As to the identification of this as "low hanging fruit", this is ridiculous. Although some consultants provide valuable services, anyone with any experience with the City sees a parade of pointless consultant contracts at $100-200K each. And one sees similar expenditures for the hobbies and causes of the various advocacy groups.
For example, in Sept 2009, in response to those who wanted to "collect" a piece by sculptor Bruce Beasley, Palo Alto spent $270K. When I protested to Council members that that money was supposed to be for art and design element for the whole library, not for a single piece out front, they told me that they would cover the rest by transfers from other places in the budget. And since this was early in the Great Recession and construction prices were dropping, they talked of using the bond's surplus for additional art (Web Link). No thought of using it for functional improvements. And notice that their response to the Great Recession was to see it as an opportunity to spend more rather than spend smarter.
And don't get me started on a City that spares no expense to justify exemptions to rational policy to give politically-connected developers tens of millions of _additional_ profits on projects by indirectly transferring costs to the residents. The Alma Plaza PC generated a $16M profit for the developer (on the change in value of the land). Like the Alma-Lytton gateway, projects are routinely approved with inadequate parking, making life difficult for residents of adjoining neighborhoods. Just as the City ignored the time-bomb of employee benefits, it is now aggressively ignoring that employee densities are increasing in offices, which will be exacerbating traffic and parking problems.
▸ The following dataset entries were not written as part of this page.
Lemma new_table_spec D s virt idx : vm_ok im D s -> 0 <= virt < 4294967296 -> dir_index virt = idx ->
  1 <= idx < 1023 -> present (entry s (cr3 s) idx) = false ->
  exists s' f, new_table im s virt idx = Some s' /\ vm_ok im D s' /\
    cr3 s' = cr3 s /\ pmm_alloc_page (vm_pmm s) = Some (f, vm_pmm s') /\
    page f /\ (f <> 0 -> ~ occupied im D s f) /\
    forall q j, page q -> 0 <= j < 1024 -> entry s' q j =
      if q =? f then 0 else if gets_table s virt q && (j =? idx) then f + 7 else entry s q j.
Proof.
  intros Hs Hv Hdi Hidx Habs. destruct (alloc_cases im D s Hs) as (f & pm & Ha & Hf).
  assert (Hpf : page f /\ (f <> 0 -> ~ occupied im D s f) /\ pmm_wf pm /\
    page_used pm (f / 4096) = true /\ (forall j, page_used (vm_pmm s) j = true -> page_used pm j = true)).
  { destruct Hf as [[-> ->]|(? & ? & ? & ? & ? & ?)]; [|by split].
    split; [done|]. split; [done|]. split; [apply Hs|]. split; [|done]. apply (vo_used _ _ _ Hs). by left. }
  clear Hf. destruct Hpf as (Hpg & Hocc & Hwf & Hused & Hmono).
  pose proof (vo_window im D s Hs) as Hw.
  assert (Hfd : forall d, isdir im D d -> f <> d).
  { intros d Hd ->. destruct (vo_dir _ _ _ Hs d Hd) as (_ & Hnz & _). apply Hocc; [done|].
    destruct Hd as [->|Hd]; [right; by left|do 3 right; by left]. }
  assert (HfF : f <> FPT).
  { intros ->. destruct (io_fpt _ Him) as [_ ?]. apply Hocc; [lia|]. do 2 right. by left. }
  pose proof (vo_cr3 _ _ _ Hs) as Hcd. destruct (vo_dir _ _ _ Hs _ Hcd) as (Hcp & Hc0 & HcF & _).
  pose proof (vo_pd_page im Him D s Hs) as HPp. destruct (io_fpt _ Him) as [HFp _].
  unfold new_table. rewrite Ha. cbn [mbind option_bind]. rewrite user_entry by done.
  set (s0 := set_vm_pmm pm s).
  assert (Hw0 : window im s0) by (destruct Hw; by split).
  rewrite store_pd by (done || lia). cbn [mbind option_bind]. cbn [cr3 s0 set_vm_pmm].
  set (s1 := set_ram _ s0).
  assert (E1 : forall q j, page q -> 0 <= j < 1024 ->
    entry s1 q j = if (q =? cr3 s) && (j =? idx) then f + 7 else entry s q j).
  { intros q j Hq Hj. unfold s1. rewrite entry_write by (done || lia).
    rewrite (Z.eqb_sym (cr3 s) q), (Z.eqb_sym idx j). done. }
  assert (Hw1 : window im s1).
  { apply (window_frame im s0 s1); try done.
    - rewrite E1 by (done || lia). by rewrite (proj2 (Z.eqb_neq 0 idx)), andb_false_r by lia.
    - rewrite E1 by (done || lia). by rewrite (proj2 (Z.eqb_neq 1023 idx)), andb_false_r by lia.
    - intros i Hi. rewrite E1 by done. by rewrite (proj2 (Z.eqb_neq FPT (cr3 s))) by done. }
  set (o2 := if 0xC0000000 <=? virt then _ else _).
  assert (exists s2, o2 = Some s2 /\ window im s2 /\ cr3 s2 = cr3 s /\ paging s2 = paging s /\ vm_pmm s2 = pm /\
    forall q j, page q -> 0 <= j < 1024 ->
      entry s2 q j = if gets_table s virt q && (j =? idx) then f + 7 else entry s q j)
    as (s2 & -> & Hw2 & Hc2 & Hp2 & Hm2 & E2).
  { unfold o2, gets_table. destruct (0xC0000000 <=? virt) eqn:Hhi.
    - rewrite store_kernel by (done || lia). eexists. split; [reflexivity|].
      assert (E2 : forall q j, page q -> 0 <= j < 1024 ->
        entry (set_ram (write (ram s1) (PD + 4 * idx) (f + 7)) s1) q j
        = if ((q =? cr3 s) || (true && (q =? PD))) && (j =? idx) then f + 7 else entry s q j).
      { intros q j Hq Hj. rewrite entry_write, E1 by (done || lia).
        rewrite (Z.eqb_sym PD q), (Z.eqb_sym idx j).
        destruct (q =? PD), (q =? cr3 s), (j =? idx); done. }
      split; [|by repeat split].
      apply (window_frame im s1); try done; cbn [cr3 set_ram s1 s0 set_vm_pmm].
      + rewrite E2, E1 by (done || lia). by rewrite (proj2 (Z.eqb_neq 0 idx)), !andb_false_r by lia.
      + rewrite E2, E1 by (done || lia). by rewrite (proj2 (Z.eqb_neq 1023 idx)), !andb_false_r by lia.
      + intros i Hi. rewrite E2, E1 by done. rewrite (proj2 (Z.eqb_neq FPT (cr3 s))) by done.
        by rewrite (proj2 (Z.eqb_neq FPT PD)) by (apply not_eq_sym, Him).
    - exists s1. split; [done|]. split; [done|]. do 3 (split; [done|]). intros q j Hq Hj.
      rewrite E1 by done. by rewrite orb_false_r. }
  cbn [mbind option_bind].
  assert (Hslot : entry s2 (cr3 s) idx = f + 7).
  { rewrite E2 by (done || lia). unfold gets_table. by rewrite !Z.eqb_refl. }
  assert (Hodd : present (f + 7) = true /\ frame_of (f + 7) = f).
  { by rewrite present_flags, frame_flags by (done || lia). }
  destruct Hodd as [Hpr Hfr].
  destruct (clear_table_spec im Him (page_table_of idx) f 1024 Hpg HfF s2 0) as (s3 & -> & Hsc & Hw3 & E3);
    try done; try lia.
  { rewrite Hc2. by apply Hfd. }
  { unfold page_table_of. rewrite window_base by lia. lia. }
  { unfold page_table_of. rewrite window_base by lia. lia. }
  { intros s' Hw' Hc' He' j Hj. unfold page_table_of. rewrite window_base by lia.
    rewrite (tr_table im); rewrite ?Hc', ?He', ?Hc2, ?Hslot, ?Hpr, ?Hfr; try done; lia. }
  destruct Hsc as (Hc3 & Hp3 & Hm3).
  assert (E : forall q j, page q -> 0 <= j < 1024 -> entry s3 q j =
      if q =? f then 0 else if gets_table s virt q && (j =? idx) then f + 7 else entry s q j).
  { intros q j Hq Hj. rewrite E3, E2 by done.
    rewrite (proj2 (Z.leb_le 0 j)), (proj2 (Z.ltb_lt j _)) by lia. by rewrite !andb_true_r. }
  exists s3, f. split; [done|]. split; [|rewrite Hm3, Hm2, Hc3; by repeat (split; [done|])].
  apply (vm_ok_slot D s s3 (gets_table s virt) idx (f + 7) Hs); rewrite ?Hfr, ?Hm3, ?Hm2; try done.
  - congruence.
  - congruence.
  - intros d. unfold gets_table. rewrite orb_true_iff, andb_true_iff, !Z.eqb_eq.
    intros [->|[_ ->]]; [done|by left].
  - intros d j Hd Hj. rewrite E by (done || by eapply vo_dir).
    by rewrite (proj2 (Z.eqb_neq d f)) by (apply not_eq_sym; by apply Hfd).
  - intros j Hj. rewrite E by done. rewrite (proj2 (Z.eqb_neq FPT f)) by done.
    unfold gets_table. rewrite (proj2 (Z.eqb_neq FPT (cr3 s))) by done.
    by rewrite (proj2 (Z.eqb_neq FPT PD)), andb_false_r by (apply not_eq_sym, Him).
  - intros Hd. by apply (Hfd f).
  - intros Hnz d i Ht Hta. exfalso. apply (Hocc Hnz). do 4 right. by exists d, i.
  - intros d d'. unfold gets_table. rewrite !orb_true_iff, !andb_true_iff, !Z.eqb_eq, !Z.leb_le.
    unfold dir_index in Hdi. intros [->|[Hhi ->]] [->|[Hhi' ->]]; [by left| | |by left]; right;
      Z.to_euclidean_division_equations; lia.
Qed.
The City of Palo Alto has broken faith with its residents and taxpayers. Although a certain amount of the above is unavoidable, the City has persistently failed to handle the basics. Notice that the justification for outsourcing Animal Services is that the City has neglected and mismanaged it for so long (deteriorated facilities, costs) that that is the _easiest_ solution.
Posted by Scottie Zimmerman, a resident of the Midtown neighborhood, on Apr 6, 2012 at 3:02 pm
Suppose your brother, a Mountain View resident with a dog, is forced by circumstance to give up his beloved Beagle. You can't help because your landlord won't allow pets. With no other friends willing to make room for a Beagle, you and your brother take him to SVACA.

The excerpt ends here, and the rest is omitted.